El verano suspende la vida social, los teatros se cierran, los palacios quedan abandonados, tristes los cafés, mudas las orquestas y transferidas las veladas del Ateneo. Medio mundo se va; pero el otro medio mundo permanece y sufre los rigores del día, a cambio de la impagable frescura de la mayor parte de las noches.

Este es el tiempo de las fiestas al aire libre, de las Verbenas, de la opereta del «Magic Park», de las funciones del «Retiro», de las nocturnas corridas de toros, del contento callejero, que no quiere cesar hasta que lo sorprenda la luz del día.

Por calles y plazas va, en sonora fiesta, la multitud; los chicos vocean, gritan los billeteros, rasguean sus apolilladas vihuelas los mendigos; los tranvías derraman gentío en la Puerta del Sol; los salones de los cafés están hechos un ascua. Pues, ¿qué hora es? Las tres de la madrugada. En esta ciudad parece que no duerme nadie.

Y es que el medio mundo que en Madrid quedó, no es el más rico, sino el más bullanguero; el que gusta de las cenas y bailes de la Bombilla, de los mantones matizados, de la gracia oportuna, de la horchata de chufas y del suave viento de la noche.

En el mundo que se fué están distinguidos artistas y poetas.

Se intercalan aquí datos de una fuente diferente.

Lemma parse_line_plain (line : string) (s : Tmux.Session) :
  has_char newline line = false -> Tmux.parse_line line = Some s -> plain_session s.
Proof.
  unfold Tmux.parse_line. intros Hline.
  destruct (truthy (strip line)); [|discriminate].
  destruct (split_once pipe (strip line)) as [[pane_id path]|] eqn:Hsplit; [|discriminate].
  intros [= <-]. apply split_once_some in Hsplit as [Hjoin Hpipe].
  apply has_char_strip in Hline. rewrite Hjoin, has_char_app in Hline.
  apply orb_false_iff in Hline as [Hid Hpath].
  cbn [has_char] in Hpath. apply orb_false_iff in Hpath as [_ Hpath].
  unfold plain_session, trimmed; cbn [Tmux.session_id Tmux.working_directory].
  repeat split; auto using strip_idempotent, has_char_strip.
Qed.

Lemma listing_line_head (s : Tmux.Session) :
  plain_session s -> exists c r, listing_line s = String c r /\ isspace c = false.
Proof.
  intros (Hid & _). unfold listing_line.
  destruct (Tmux.session_id s) as [|c r] eqn:Hs.
  - exists pipe, (Tmux.working_directory s). split; reflexivity.
  - exists c, (r ++ String pipe (Tmux.working_directory s)). split; [reflexivity|].
    now apply (trimmed_head c r).
Qed.

Lemma listing_line_trimmed (s : Tmux.Session) : plain_session s -> trimmed (listing_line s).
Proof.
  intros Hs. destruct (listing_line_head s Hs) as (c & r & Hline & Hc).
  destruct Hs as (_ & Hpath & _).
  unfold trimmed, strip. rewrite Hline. cbn [lstrip]. rewrite Hc, <- Hline.
  unfold listing_line. rewrite rstrip_app.
  - rewrite rstrip_cons by reflexivity. now rewrite (trimmed_rstrip _ Hpath).
  - now rewrite rstrip_cons.
Qed.

Lemma parse_line_listing (s : Tmux.Session) :
  plain_session s -> Tmux.parse_line (listing_line s) = Some s.
Proof.
  intros Hs. unfold Tmux.parse_line. rewrite (listing_line_trimmed s Hs).
  destruct (listing_line_head s Hs) as (c & r & Hline & _). rewrite Hline. cbn [truthy].
  rewrite <- Hline. destruct Hs as (Hid & Hpath & _ & _ & Hpipe).
  unfold listing_line. rewrite split_once_app by assumption.
  rewrite Hid, Hpath. now destruct s.
Qed.

Lemma render_listing_cons (s : Tmux.Session) (rest : list Tmux.Session) :
  render_listing (s :: rest) = listing_line s ++ String newline (render_listing rest).
Proof. cbn [render_listing]. unfold listing_line. now rewrite append_assoc. Qed.

Lemma join_lines_cons (line next : string) (rest : list string) :
  join_lines (line :: next :: rest) = line ++ String newline (join_lines (next :: rest)).
Proof. reflexivity. Qed.

Lemma rstrip_render (s : Tmux.Session) (rest : list Tmux.Session) :
  Forall plain_session (s :: rest) ->
  rstrip (render_listing (s :: rest)) = join_lines (map listing_line (s :: rest)).
Proof.
  revert s. induction rest as [|next rest IH]; intros s Hall; inversion Hall as [|? ? Hs Hrest]; subst.
  - rewrite render_listing_cons. rewrite rstrip_app_blank by reflexivity.
    apply trimmed_rstrip, listing_line_trimmed, Hs.
  - rewrite render_listing_cons. cbn [map]. rewrite join_lines_cons.
    change (join_lines (listing_line next :: map listing_line rest))
      with (join_lines (map listing_line (next :: rest))).
    rewrite <- (IH next Hrest).
    assert (Hmore : rstrip (render_listing (next :: rest)) <> EmptyString).
    { rewrite (IH next Hrest). inversion Hrest as [|? ? Hnext _]; subst.
      destruct (listing_line_head next Hnext) as (c & r & Hline & _).
      cbn [map]. destruct (map listing_line rest); cbn [join_lines]; rewrite Hline; discriminate. }
    rewrite rstrip_app.
    + cbn [rstrip]. now destruct (rstrip (render_listing (next :: rest))).
    + cbn [rstrip]. now destruct (rstrip (render_listing (next :: rest))).
Qed.

Lemma strip_render (sessions : list Tmux.Session) :
  Forall plain_session sessions ->
  strip (render_listing sessions) = join_lines (map listing_line sessions).
Proof.
  destruct sessions as [|s rest]; [reflexivity|]. intros Hall.
  unfold strip. rewrite <- rstrip_render by assumption. f_equal.
  inversion Hall as [|? ? Hs _]; subst.
  destruct (listing_line_head s Hs) as (c & r & Hline & Hc).
  rewrite render_listing_cons, Hline, append_cons. cbn [lstrip]. now rewrite Hc.
Qed.

Lemma split_join_lines (lines : list string) :
  lines <> [] -> Forall (fun line => has_char newline line = false) lines ->
  split newline (join_lines lines) = lines.
Proof.
  induction lines as [|line rest IH]; [congruence|]. intros _ Hall.
  inversion Hall as [|? ? Hline Hrest]; subst.
  destruct rest as [|next rest]; [now apply split_plain|].
  rewrite join_lines_cons, split_app by assumption. f_equal. now apply IH.
Qed.

Lemma listing_line_one_line (s : Tmux.Session) :
  plain_session s -> has_char newline (listing_line s) = false.
Proof.
  intros (_ & _ & Hid & Hpath & _). unfold listing_line.
  rewrite has_char_app, Hid. cbn. exact Hpath.
Qed.

Lemma parse_rendered (sessions : list Tmux.Session) :
  Forall plain_session sessions ->
  omap Tmux.parse_line (map listing_line sessions) = sessions.
Proof.
  induction 1 as [|s rest Hs _ IH]; [reflexivity|].
  cbn. rewrite (parse_line_listing s Hs). cbn. now rewrite IH.
Qed.

(** X1.  Every pane [list_sessions] returns has a trimmed identifier and a
    trimmed path, neither contains a newline, and the identifier contains
    no pipe: a line is cut at its first pipe only. *)
Theorem list_sessions_plain (self : Tmux.TmuxTerminal) (w : World)
    (sessions : list Tmux.Session) :
  fst (run (Tmux.list_sessions self) w) = Returned sessions ->
  Forall plain_session sessions.
Proof.
  unfold Tmux.list_sessions. unfold_m.
  destruct (subprocess w [] _) as [[rc out]|]; cbn -[Z.eqb strip]; [|intros [= <-]; constructor].
  destruct (rc =? 0); cbn -[strip]; [|intros [= <-]; constructor].
  destruct (truthy out); cbn -[strip]; intros [= <-]; [|constructor].
  pose proof (split_pieces newline (strip out)) as Hlines.
  induction Hlines as [|line lines Hline _ IH]; [constructor|].
  cbn. destruct (Tmux.parse_line line) as [s|] eqn:Hparse; [|exact IH].
  constructor; [|exact IH]. now apply (parse_line_plain line).
Qed.

(** X2.  Parsing inverts printing: when tmux prints one [id|path] line per
    pane, for panes whose fields are ASCII, trimmed and newline-free and
    whose identifiers have no pipe, [list_sessions] returns exactly those
    panes, in order.  Paths may contain pipes.  (Outside ASCII the code
    trims more white space than [isspace] knows.) *)
Theorem list_sessions_round_trip (self : Tmux.TmuxTerminal) (w : World)
    (sessions : list Tmux.Session) :
  Forall ascii_session sessions ->
  Forall plain_session sessions ->
  subprocess w [] listing_query
  = Returned {| returncode := 0; stdout := render_listing sessions |} ->
  fst (run (Tmux.list_sessions self) w) = Returned sessions.
Proof.
  intros _ Hall Hquery. unfold Tmux.list_sessions. unfold_m.
  change ["tmux"; "list-panes"; "-a"; "-F"; "#{pane_id}|#{pane_current_path}"] with listing_query.
  rewrite Hquery. cbn -[strip render_listing].
  destruct sessions as [|s rest]; [reflexivity|].
  assert (Hsome : truthy (render_listing (s :: rest)) = true).
  { inversion Hall as [|? ? Hs _]; subst.
    destruct (listing_line_head s Hs) as (c & r & Hline & _).
    now rewrite render_listing_cons, Hline. }
  rewrite Hsome. cbn -[strip render_listing]. rewrite strip_render by assumption.
  rewrite split_join_lines.
  - now rewrite parse_rendered.
  - discriminate.
  - apply Forall_map. eapply Forall_impl; [exact Hall|]. apply listing_line_one_line.
Qed.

Sin embargo, intentaré hacer el esbozo de uno que en Madrid permaneció hasta muy avanzado ya el Verano. Y así fué...

II

Una de estas noches prometedoras de frescura, iba yo por el principio de la calle de Alcalá, rumbo al «Retiro», cuando de una de las mesas que de los cafés se desbordan en tumultuoso desorden por las amplias aceras, vi levantarse a un hombre vestido de negro. El sombrero, de anchas y flojas alas; la barba no muy espesa, pero flúida y crecida sí, y casi en contacto con la barba, como disputando a ésta territorio, unos quevedos, dentro de cuyos grandes arillos de carey brillaban, con suavidad, los ojos obscuros; todos estos rasgos hiciéronme comprender que se trataba de un artista, probablemente de un pintor o de un escultor. La silueta nerviosa y delgada tenía mucho carácter. Mas lo que mejor le peculiarizaba era que, al andar, la manga izquierda de la americana flotaba vacía: a juzgar por los movimientos de la manga, faltaba el brazo desde un poco más abajo del hombro.